1. Field of the Invention
The present invention relates to a heads-up display (HUD) for use in conjunction with implement status software in an agricultural vehicle towing an agricultural implement or in a self-propelled agricultural implement applying an agricultural product, such that an operator can view row-by-row implement status overlaid on the implement rows visible through the rear vehicle windshield of the agricultural vehicle or self-propelled agricultural implement.
2. Description of the Related Art
Agricultural vehicles towing an agricultural implement and self-propelled agricultural implements are commonly used to perform various agricultural functions, such as tilling, planting, spraying, and fertilizing. Often, these agricultural vehicles towing agricultural implements and self-propelled agricultural implements have individual row elements, or sections of individual row elements, that perform a function, which may rely on a proper setting and resulting measured value. For example, the individual row elements, or sections of individual row elements, may have a rate of flow of a product being applied such as a liquid, granular solid, singulated seed, bulk seed, anhydrous ammonia, or even individual plants (via a transplanter), a state of fill of a reservoir of product being applied, a working pressure of the product being applied in the case of a sprayer, a hydraulic pressure, an air pressure, a height setting, or state of engagement. Other non-limiting examples of measured values may include a rate of seed singulation, occurrence of skips, occurrence of multiples, seed spacing, seed population, or row-by-row downforce. Each of these may be measured against a target value, and may have a maximum acceptable value and/or a minimum acceptable value. Each of these may need to be monitored by the operator of the agricultural vehicle or self-propelled agricultural implement, in order to ensure that each individual row element, or section of individual row elements, performs its function as intended.

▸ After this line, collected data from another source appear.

(** No event of the trace is a write or a commit. *)
Definition read_only (tr : list db_event) : Prop := Forall (fun e => e = Select) tr.

#[global] Instance numero_le_total : Total numero_le.
Proof. intros a b. unfold numero_le. lia. Defined.

#[global] Instance fecha_le_total : Total fecha_le.
Proof.
  intros a b. unfold fecha_le.
  destruct (Boleto.fecha_apartado a), (Boleto.fecha_apartado b); try tauto. lia.
Defined.

(** A form with no field at all, and one with only the email. *)
Definition form_vacio : gmap string string := ∅.

Definition form_solo_email (e : string) : gmap string string := {[ "email" := e ]}.

(** The integers the store binds as the parameter of a query: the 64-bit
    INTEGER of SQLite.  For a ticket number or a key outside them the lookup
    of the routes raises OverflowError in the driver, where the routes above
    find no row; what a theorem says of an answer 404, it says of a number
    in this range. *)
Definition sqlite_integer (n : Z) : Prop := - 2 ^ 63 <= n < 2 ^ 63.

#[global] Instance sqlite_integer_dec n : Decision (sqlite_integer n).
Proof. unfold sqlite_integer. apply _. Defined.

(** ** Facts about queries and updates *)

Section ListFacts.
Context {A : Type}.

Lemma head_filter_None (P : A -> Prop) `{!forall x, Decision (P x)} (l : list A) :
  head (filter P l) = None <-> forall x, x ∈ l -> ~ P x.
Proof.
  rewrite head_None. split.
  - intros Hnil x Hx HP. by eapply filter_nil_not_elem_of.
  - intros Hall. induction l as [|a l IH]; [done|].
    rewrite filter_cons. destruct (decide (P a)) as [Ha|Ha].
    + exfalso. apply (Hall a); [left | done].
    + apply IH. intros x Hx. apply Hall. by right.
Qed.

Lemma head_filter_elem (P : A -> Prop) `{!forall x, Decision (P x)} (l : list A) x :
  head (filter P l) = Some x -> x ∈ l /\ P x.
Proof.
  intros Hh. apply head_Some_elem_of in Hh.
  apply list_elem_of_filter in Hh. tauto.
Qed.

Lemma NoDup_fmap_eq {B} (f : A -> B) (l : list A) x y :
  NoDup (f <$> l) -> x ∈ l -> y ∈ l -> f x = f y -> x = y.
Proof.
  induction l as [|a l IH]; intros Hnd Hx Hy Hxy.
  - by apply elem_of_nil in Hx.
  - rewrite fmap_cons in Hnd. apply NoDup_cons in Hnd as [Ha Hnd].
    apply elem_of_cons in Hx as [->|Hx], Hy as [->|Hy]; auto.
    + exfalso. apply Ha. rewrite Hxy. by apply list_elem_of_fmap_2.
    + exfalso. apply Ha. rewrite <- Hxy. by apply list_elem_of_fmap_2.
Qed.

(** A query on a unique column finds the row that has the value. *)
Lemma head_filter_unique {B} `{EqDecision B} (f : A -> B) (l : list A) x :
  NoDup (f <$> l) -> x ∈ l ->
  head (filter (fun y => f y = f x) l) = Some x.
Proof.
  intros Hnd Hx.
  destruct (head (filter (fun y => f y = f x) l)) as [y|] eqn:E.
  - apply head_filter_elem in E as [Hy Hyx].
    f_equal. by apply (NoDup_fmap_eq f l).
  - exfalso. by apply (proj1 (head_filter_None _ _) E x).
Qed.
End ListFacts.

Lemma update_rows_ids pk f l :
  (forall b, Boleto.id (f b) = Boleto.id b) ->
  Boleto.id <$> update_rows pk f l = Boleto.id <$> l.
Proof.
  intros Hf. unfold update_rows. rewrite <- list_fmap_compose.
  apply list_fmap_ext. intros i b _. simpl. by destruct (decide _).
Qed.

Lemma update_rows_numeros pk f l :
  (forall b, Boleto.numero_boleto (f b) = Boleto.numero_boleto b) ->
  Boleto.numero_boleto <$> update_rows pk f l = Boleto.numero_boleto <$> l.
Proof.
  intros Hf. unfold update_rows. rewrite <- list_fmap_compose.
  apply list_fmap_ext. intros i b _. simpl. by destruct (decide _).
Qed.

Lemma update_rows_twice pk f g l :
  (forall b, Boleto.id (f b) = Boleto.id b) ->
  update_rows pk g (update_rows pk f l) = update_rows pk (g ∘ f) l.
Proof.
  intros Hf. unfold update_rows. rewrite <- list_fmap_compose.
  apply list_fmap_ext. intros i b _. simpl.
  destruct (decide (Boleto.id b = pk)) as [E|E].
  - rewrite decide_True; [done | by rewrite Hf].
  - by rewrite decide_False.
Qed.

Lemma update_rows_ext pk f g l :
  (forall b, f b = g b) -> update_rows pk f l = update_rows pk g l.
Proof.
  intros Hfg. unfold update_rows. apply list_fmap_ext. intros i b _.
  simpl. destruct (decide _); [apply Hfg | done].
Qed.
Fixpoint sanitize_loop (cleaned_lines lines : list (list N))
    : list (list N) :=
  match lines with
  | [] => cleaned_lines
  | line :: rest =>
      if has_marker line then sanitize_loop cleaned_lines rest
      else sanitize_loop (cleaned_lines ++ [line]) rest
  end.

Definition sanitize_output (output : list N) : list N :=
  match output with
  | [] => []
  | _ => strip (join (u "\n") (sanitize_loop [] (splitlines output)))
  end.

(** *** The sanitizer as the specification words it

    Split into lines, discard the lines with a marker, rejoin, and trim
    the blank lines at both ends; a line is blank when it has only white
    space. *)

Definition blank (l : list N) : bool := forallb isspace l.

Fixpoint drop_leading_blank (ls : list (list N)) : list (list N) :=
  match ls with
  | l :: ls' => if blank l then drop_leading_blank ls' else ls
  | [] => []
  end.

Fixpoint drop_trailing_blank (ls : list (list N)) : list (list N) :=
  match ls with
  | [] => []
  | l :: ls' =>
      match drop_trailing_blank ls' with
      | [] => if blank l then [] else [l]
      | r => l :: r
      end
  end.

Definition trim_blank_lines (ls : list (list N)) : list (list N) :=
  drop_trailing_blank (drop_leading_blank ls).

Definition kept_lines (t : list N) : list (list N) :=
  List.filter (fun l => negb (has_marker l)) (splitlines t).

Definition sanitize_spec (t : list N) : list N :=
  join (u "\n") (trim_blank_lines (kept_lines t)).

(** What [strip] does to the two ends of a list of lines. *)
Definition lstrip_first (ls : list (list N)) : list (list N) :=
  match ls with
  | l :: ls' => lstrip l :: ls'
  | [] => []
  end.

Fixpoint rstrip_last (ls : list (list N)) : list (list N) :=
  match ls with
  | [] => []
  | [l] => [rstrip l]
  | l :: ls' => l :: rstrip_last ls'
  end.

(** ** The coordinator *)

(** [cmd = [sys.executable, str(script_path)]], extended with [args] when
    there are some. *)
Definition command (w : World) (script_path : Path)
    (args : option (list (list N))) : list (list N) :=
  let cmd := [sys_executable w; path_str script_path] in
  match args with
  | Some (a :: args') => cmd ++ a :: args'
  | _ => cmd
  end.

(** [input_text or ""] *)
Definition or_empty (input_text : option (list N)) : list N :=
  match input_text with
  | Some (c :: t) => c :: t
  | _ => []
  end.
Definition run_check (c : Check) (device : InventoryDevice) : M TestResult :=
  match c with
  | VerifyBgpIpv4UnicastState => verify_bgp_ipv4_unicast_state device
  | VerifyBgpIpv4UnicastCount number vrf => verify_bgp_ipv4_unicast_count device number vrf
  | VerifyBgpIpv6UnicastState => verify_bgp_ipv6_unicast_state device
  | VerifyBgpEvpnState => verify_bgp_evpn_state device
  | VerifyBgpEvpnCount number => verify_bgp_evpn_count device number
  | VerifyBgpRtcState => verify_bgp_rtc_state device
  | VerifyBgpRtcCount number => verify_bgp_rtc_count device number
  | VerifyVxlan => verify_vxlan device
  | VerifyVxlanConfigSanity => verify_vxlan_config_sanity device
  | VerifyEosVersion versions => verify_eos_version device versions
  | VerifyTerminattrVersion versions => verify_terminattr_version device versions
  | VerifyFieldNotice44Resolution => verify_field_notice_44_resolution device
  end.

End Checks.

(** ** Vocabulary of the properties *)

(** What a finished run returned and the state it ended in. *)
Definition outcome {A} (m : M A) : res A := fst (run m).
Definition final {A} (m : M A) : Exec := snd (run m).

(** A device on which every BGP address family is enabled, so that the
    decorated functions always run. *)
Definition every_family_enabled : string -> InventoryDevice -> bool := fun _ _ => true.
Definition no_family_message : string -> string := fun _ => "".

(** The address family a check is decorated with, if any. *)
Definition check_family (c : Check) : option string :=
  match c with
  | VerifyBgpIpv4UnicastState | VerifyBgpIpv4UnicastCount _ _ => Some "ipv4"
  | VerifyBgpIpv6UnicastState => Some "ipv6"
  | VerifyBgpEvpnState | VerifyBgpEvpnCount _ => Some "evpn"
  | VerifyBgpRtcState | VerifyBgpRtcCount _ => Some "rtc"
  | _ => None
  end.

In the current precision farming market, an operator of an agricultural vehicle towing an agricultural implement or of a self-propelled agricultural implement performing an agricultural function or applying one or more agricultural product can check the function statuses of various individual row elements, or sections of individual row elements, largely only from in-cab displays like the vehicle instrument cluster, an aftermarket or Original Equipment Manufacturer touchscreen display and/or implement control box, or by simple gauges and indicators out on the implement itself, or on the individual row elements, or section of individual row elements. Each of these display mechanisms has its own inconveniences. Though the instrument cluster and touchscreen displays generally give the most precise, up-to-date status, complex calculations or feedback information across the implement width, it is difficult for an operator to visually connect the row data or row section data shown with the physical row or section out on the implement during operation. An in-cab display alert, such as a row error, a row applying outside of its intended range, or a simple confirmation of uniform application across the rows and/or nozzles, all require the operator to turn around and check the implement visually.
With the in-cab displays in the front of the cab, and the implement and/or individual row elements visible through the rear windshield, an operator is required to rotate back and forth in the seat often, as he compares the two. Additionally, bumpy field conditions and dozens of implement row elements make it hard to visually pinpoint the intended row element or section of row elements quickly. On the other hand, mechanical gauges or indicators out on the implement usually give good ‘quick and dirty’ feedback or indications of row or section status, but they are unable to incorporate the precise data and complex calculations that the in-cab displays are able to easily generate and display. During field operation, these gauges can become very difficult to see, as visibility can suffer due to dust, dirt, rain, and darkness. Therefore the two mechanisms, in-cab displays and on-implement gauges, leave much to be desired to fully correlate good, precise data, with specific physical row elements, or section of row elements, out on the implement.
What is needed in the art is a system for monitoring row elements in an agricultural vehicle towing an agricultural implement or in a self-propelled agricultural implement, the agricultural vehicle towed agricultural implement or self-propelled agricultural implement applying an agricultural product or performing an agricultural function, such that an operator can view the status of an individual row element, or section of rows, through the vehicle rear windshield and/or side windows, while making it easy to visually pinpoint the intended row element or section of row elements, and while correlating good, precise data with these specific physical row elements.